I have had my online vocabulary extraction tool available on the web for a while now. I have gotten a lot of use out of it myself, as my primary interest has been to develop more vocabulary to increase reading ability. The application generally works ok, but it suffers from some technical issues. Because it loads the entire CC-CEDICT every time it runs, it taxes the shared hosting provider a lot, to the point where the script crashes unpredictably, especially for larger texts. It also requires manual intervention to keep the dictionary up to date, and adding more dictionaries takes a lot of additional effort.

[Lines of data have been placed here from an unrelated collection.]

(* ===== verification/_CoqProject ===== *)
-Q . S2P
Prelude.v
Text.v
Unicode.v
Store.v
Records.v
Concrete.v
Reindex.v
SourceHead.v
Registry.v
Rules.v
RulesSpec.v
Ownership.v
Adoption.v
ConcreteRules.v
Revisions.v
Lifecycle.v
OwnershipSpec.v
AdoptionSpec.v
Machine.v
HeadSpec.v
ReindexSpec.v
RegistrySpec.v
Discussions.v
DiscussionsSpec.v
Coordinator.v
Cards.v
CardsSpec.v
Witnesses.v
RuleWitnesses.v
Paths.v
Namespaces.v
Ids.v
Checkpoint.v
F64.v
Memory.v
Safety.v
Decision.v
Rollout.v
Replay.v
DecisionSpec.v
RolloutSpec.v
FileSystem.v
SafePath.v
Graph.v
GraphRows.v
GraphSpec.v
GraphRefine.v
GraphQuery.v
Coupling.v
Clustering.v
GraphWitnesses.v
Resolve.v
Traverse.v
PathSearch.v
CentralityCache.v
ResolveSpec.v
Chunking.v
DocStore.v
DocStoreSpec.v
DocStoreWitnesses.v
FloatBounds.v
Evidence.v
Ranking.v
RankingSpec.v
Status.v
Planner.v
CalleeSet.v
AskReport.v
RankingWitnesses.v
Snapshots.v
SnapshotsSpec.v
SnapshotsHistory.v
SnapshotsRetire.v
SnapshotsWitnesses.v
SnapshotsRecovery.v
CycleSearch.v
MigrationOrder.v
Progress.v
AnalysisWitnesses.v
(* ===== verification/Prelude.v ===== *)
(** * Engram: the durable state and the decisions of an MCP code-memory server

    Engram keeps what it knows about a code base in embedded stores and lets
    agents query and change it. This development translates the parts of its
    Rust crates where a mistake would lose, leak or corrupt state, or let an
    automated change through, into executable definitions, and proves what they
    promise. A definition carries the name of the Rust item it translates;
    sources are named below under [src/crates/].

    ** The program's parts and the files that model them

    - Foundations. [Prelude.v]: the result monad of fallible Rust code (an
      [anyhow] message, a decoding error, or a panic) and the lemmas and tactics
      shared by the files. [Text.v], [Unicode.v]: Rust strings as byte strings,
      decimal and UTF-8, white space, lower case and the lossy reading of bytes.
      [F64.v]: binary64 and binary32, with [FloatBounds.v] on the bounds that
      survive rounding.
      [Store.v]: a redb database, its tables in key order and its transactions.
    - The registry ([engram_core/src/registry.rs] and [registry/]): one database
      of projects, memory sections, rules, watches, jobs and metadata.
      [Store.v] also checks the components of composite keys; [Records.v] has the
      rows; [Registry.v] the plain operations; [Reindex.v] the durable reasons
      to reindex with the database-wide revision sequence; [SourceHead.v] the
      published generation of a project, its tokens and its recovery;
      [Rules.v], [Collect.v], [Ownership.v], [Adoption.v] the repository rules,
      the receipts that claim them, their bounded inventory and the adoption of
      legacy rules; [Cards.v] the bounded cache of change cards;
      [Discussions.v] the captured review discussions, their quota and pages.
      [Machine.v], [Revisions.v] and [Lifecycle.v] compose every mutating
      operation into one step relation on the database.
    - Other parts of [engram_core]: [Paths.v] (relative paths), [Namespaces.v]
      (update and retention policies), [Ids.v] (node, document and primary
      keys), [Checkpoint.v] (checkpoints of interrupted jobs), [Memory.v] (the
      memory budget, as the atomic steps of its threads), [FileSystem.v]
      with [SafePath.v] (the path guards, over a Unix file system with links).
    - The autonomous decisions ([engram_server/src/services/]): [Safety.v] the
      safety policy, [Decision.v] the gates and the verdict, [Rollout.v] the
      rollout phases, kill switch, waves, texts and reports, [Replay.v] the
      corpus replay.
    - Questions about the code ([services/ask_engine/]): [Planner.v] the plan of a
      question ([planner.rs]); [Evidence.v] and [Ranking.v] the evidence an
      answer keeps; [CalleeSet.v] the exhaustive walk
      of a file's calls with its coverage proof ([providers.rs]); [Status.v] what
      an answer may claim; [AskReport.v] the report ([report.rs]) and how
      [handlers/ask_tools.rs] makes it from all of these.
    - Other services of the server: [MigrationOrder.v] the order in which
      files are migrated, with [CycleSearch.v] its search for cycles
      ([services/migration_order_service.rs]).
    - The graph store ([engram_graph/src/store.rs]): [Graph.v] the rows, the
      two adjacency mirrors and every write of edges; [GraphQuery.v] the reads;
      [Resolve.v] the node lookups; [Traverse.v] the breadth-first traversal;
      [PathSearch.v] the shortest paths ([analysis.rs]); [CentralityCache.v] the
      cached rankings ([store/centrality_cache.rs]);
      [Coupling.v] and [Clustering.v] the algorithms over learned edges
      ([algorithms/coupling.rs], [algorithms/clustering.rs]).
    - The index ([engram_index/src/]): [Chunking.v] ([chunking.rs]);
      [DocStore.v] ([docstore.rs]), the records of chunks and the fingerprints;
      [Coordinator.v] ([hybrid/mutation.rs]), which admits mutations and
      excludes vector recovery; [Snapshots.v] ([hybrid/snapshots.rs]), the
      catalog of source snapshots with its pins, its seals and its collection,
      and [SnapshotsRecovery.v], the high water of a recovery.

    A file [XSpec.v] holds the theorems about [X.v] where they are not in [X.v]
    itself, [GraphRefine.v] those that need the whole of the store. [Concrete.v], [ConcreteRules.v] and the files [XWitnesses.v]
    instantiate the interfaces and apply the theorems at concrete inputs.

    ** State and operations

    A store is a record of finite maps ([Store.Database], [Graph.GraphDB]); a
    Rust method that opens a write transaction is a function from the database
    to a result with the new database, whose failure leaves the old one in
    place, as redb drops an uncommitted transaction. Methods of several
    transactions are one definition per transaction and their composition. A
    lock-guarded state ([Coordinator.State]) is a record with one function per
    critical section, and the drops of the Rust guards are operations of their
    own, so that interleavings are sequences of steps. The snapshot catalog is
    one record of its directories, cached views and floors; its operations are
    actions ([Act]) that keep what they have written when they fail, as files do.
    Rows are bytes: every read decodes, and a decoding failure is an error of
    the read.

    ** Libraries

    Code outside the repository is a type class whose laws are its documented
    behaviour, with a concrete instance: [Redb] (a table is a finite map
    iterated in key order), [Json] and [Bincode] (what is written reads back),
    [StrictBincode] and [JsonText] (the limited decoder, [Value::get]),
    [Blake3] (a digest of 32 bytes; injectivity is named where it is used),
    [Lowercase] ([str::to_lowercase] agrees with ASCII on ASCII),
    [Alphanumeric] ([char::is_alphanumeric] likewise), [Libm] ([f64::powf], its
    range named where it is used), [HashOrder] (a hash map or a directory lists
    its entries in some order, which may differ from one listing to the next).
    [SnapshotEnv], [RulesEnv], [OwnershipEnv], [AdoptionEnv], [CheckpointEnv],
    [CardsEnv], [RegistryEnv], [DocCodec], [RankingJson] and [ReportEnv] collect
    the codecs of one component.

    ** What the theorems show

    - Registry: a source head is published only on the exact head its token
      names and a captured head does publish; revisions are never reused; a
      settled requirement is the token's own; deletion removes exactly the rows
      of the project; rules claimed by a source are closed to everyone else and
      unreadable receipts close all of them; adoption changes provenance only
      and a prepared one commits; the card cache keeps exact accounts, reads
      back and evicts the oldest first.
    - Review discussions: evidence is written once and kept for good, what is
      stored is read back, the quota is the inventory, and the pages of a review
      list every capture once ([DiscussionsSpec.v]).
    - Memory: on every interleaving of atomic steps the bytes in use are those
      granted and not given back, and never pass the budget.
    - Decisions: what evidence an autonomous change needs, what may deny it,
      what the rollout phase, the kill switch and a wave let through, and that a
      recorded override reads back from its text.
    - Coordinator: recovery and mutations exclude each other on every
      interleaving, and an interrupted publication is not forgotten.
    - Source snapshots: over every sequence of operations a sealed generation
      always resolves to the same selection, which is that of its base with the
      changes and deletions it stated; a view never reads a revision newer than
      itself; a pinned view is neither evicted nor missed by the collector; what
      is retired stays retired; collection never breaks the active generation;
      the high water of a recovery covers every generation ever used.
      ([SnapshotsSpec.v] has the invariant, [SnapshotsHistory.v] the sequences
      and the leases, [SnapshotsRetire.v] the floor.)
    - Graph: every write refines an operation on an abstract graph and keeps
      the adjacency mirrors equal to the edges; neighbors are the heaviest; caps
      count accepted edges only; learned pairs stay symmetric; couplings and
      communities are those of the whole graph; the traversal ends and is
      breadth-first; a path that is found is a shortest one.
    - Migration order: every file is in exactly one wave, after what it depends
      on unless it was released from a cycle that is reported.
    - Chunking ends, loses no line and repeats none, and keeps fitting symbols
      whole. The document store refines three maps, every write an update of
      them, and a purge keeps what is current.
    - Ranking: the scores stay in a fixed range despite the rounding, direct
      evidence of the code comes before what is only similar, the selection is
      greedy and keeps what the plan requires, and contradictions are reported
      exactly.
    - Plans: every question gets one, whatever characters it holds (no slice of a
      string panics); its contract limits what an answer may claim.
    - Answers: one is given only where every name the question takes for granted
      is covered and the evidence supports it; a name that is not is pointed out;
      a question for a complete set is answered only by a walk whose coverage
      proof says complete, and then no call is missing from it.
    - Paths: the guards keep a path below its root at the time of the check, and
      where they do not.

    ** Bounds and fuel

    A [u64] is written with at most 20 digits. The Unix file system follows 40
    links and the guards 128 ancestors, as the code does. A batched deletion is
    given one round per row of the table and is proved to end before that.
    Chunking takes one step per line, proved to be enough for symbols whose
    lines are in order. The traversal is given [Traverse.cost_at max_hops]
    steps, proved to be enough whatever the graph, because a node has at most
    fifty successors; the search for a path takes one step for each endpoint of
    an edge. Kahn's algorithm takes one round per file and the search for a cycle
    [CycleSearch.search_fuel] steps, both proved to be enough. Loops over the
    bytes of a string are given its length (the one over quotes is proved to need
    no more), and the pages of a review one page
    for sixteen captures and one more. The walk of a snapshot's chain reads at
    most 33 records and a resolved chain has at most 32, as in the code; making
    room in the cache removes at most as many views as it holds. Machine integers
    are [N] with the bound or the saturation of the source written out.

    ** Not modelled

    Opening files and databases, threads and actors, request plumbing, logging
    and metrics export (input and output); Tantivy, LanceDB, libgit2 and the
    inference providers, with the index and collection code that only drives
    them; the reviews of rule aliases; the language extractors and the services
    of migration and review other than the order of files, which are heuristics
    over tree-sitter, regular expressions and rendered text. The Windows branches
    of the path guards are left out, and of Unicode case mapping and classes only
    what [Lowercase] and [Alphanumeric] state. *)
From Stdlib Require Export Ascii.
From stdpp Require Export base tactics list option numbers strings fin_maps gmap sorting.
From Stdlib Require Export ZArith Lia.
Lemma ascii_lt_asym a b : Ascii.compare a b = Lt → Ascii.compare b a = Lt → False.
Proof.
  unfold Ascii.compare. rewrite !N.compare_lt_iff. lia.
Qed.

Lemma string_le_app p x y : String.le (p +:+ x) (p +:+ y) ↔ String.le x y.
Proof.
  induction p as [|a p IH]; [done |]. rewrite !app_cons, string_le_cons, IH. split; [| by right].
  intros [H|[_ H]]; [| done]. by apply ascii_lt_asym in H.
Qed.
Lemma string_le_prefix p t : String.le p (p +:+ t).
Proof.
  induction p as [|a p IH]; [destruct t; exact I |]. rewrite app_cons, string_le_cons. auto.
Qed.

Lemma string_le_nonempty a p : ¬ String.le (String a p) "".
Proof. exact (λ H, H). Qed.

(** The keys that start with [p] are consecutive from [p] on. *)
Lemma prefix_interval p k1 k2 :
  String.le p k1 → String.le k1 k2 → starts_with p k1 = false → starts_with p k2 = false.
Proof.
  intros H1 H2 Hn. destruct (starts_with p k2) eqn:E; [| done]. exfalso.
  apply starts_with_spec in E as [t ->].
  assert (Hn' : ∀ t, k1 ≠ p +:+ t).
  { intros t' ->. assert (starts_with p (p +:+ t') = true) by (apply starts_with_spec; eauto).
    congruence. }
  clear Hn. revert k1 t H1 H2 Hn'. induction p as [|a p IH]; intros k1 t H1 H2 Hn.
  { by apply (Hn k1). }
  destruct k1 as [|b k1]; [by apply string_le_nonempty in H1 |]. rewrite app_cons in H2.
  apply string_le_cons in H1 as [H1|[-> H1]]; apply string_le_cons in H2 as [H2|[He H2]].
  - by eapply ascii_lt_asym.
  - subst. by eapply ascii_lt_asym.
  - by eapply ascii_lt_asym.
  - apply (IH k1 t); try done. intros t' ->. by apply (Hn t').
Qed.

Lemma row_le_trans {V} : Transitive (@row_le V).
Proof. intros x y z. unfold row_le. intros; by etrans. Qed.
Lemma row_le_total {V} : Total (@row_le V).
Proof. intros x y. unfold row_le. apply String.le_total. Qed.

Lemma sort_rows_perm {V} (l : list (string * V)) : sort_rows l ≡ₚ l.
Proof. apply merge_sort_Permutation. Qed.
Lemma sort_rows_sorted {V} (l : list (string * V)) : StronglySorted row_le (sort_rows l).
Proof. apply StronglySorted_merge_sort; [apply row_le_trans | apply row_le_total]. Qed.

Lemma StronglySorted_filter {A} (R : relation A) (P : A → Prop) `{!∀ x, Decision (P x)} l :
  StronglySorted R l → StronglySorted R (filter P l).
Proof.
  induction 1 as [|a l Hs IH Hall]; [constructor |]. rewrite filter_cons.
  case_decide; [| done]. constructor; [done |]. rewrite Forall_forall in *.
  intros x [_ Hx]%list_elem_of_filter. auto.
Qed.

Meanwhile, for the past year I’ve been working on a similar program that can be used offline. It has been working well, is a little faster, and is easier to drop in newer versions of the CC-CEDICT dictionary. I have spent a few months adding a little more polish to it, and now am releasing it as open source software. At this point, it is available for Windows systems. The source code is also available, which would allow it to be used on nearly any system. More details are at the project page and the documentation page. Here are some screenshots to demonstrate its functionality:


Chinese Word Extractor - Preferences

Dictionaries can be changed within the program, for example, to switch from a word list to a character usage list. Filtered word lists remove words from results. “Extra Column” files are additional data about words that can be included in the results. This software can also switch between simplied and traditional characters, a feature the web application is missing.

directories for user-added material

Additional dictionaries, filters, and word data can be dropped into the appropriate directory.

Chinese Word Extractor - Results pane

Texts can be opened from a file dialog, or can be typed or pasted into an editor window. After analyzing the text, the results will be displayed as a tab-separated table, suitable for copying and pasting into spreadsheet programs.

Enjoy!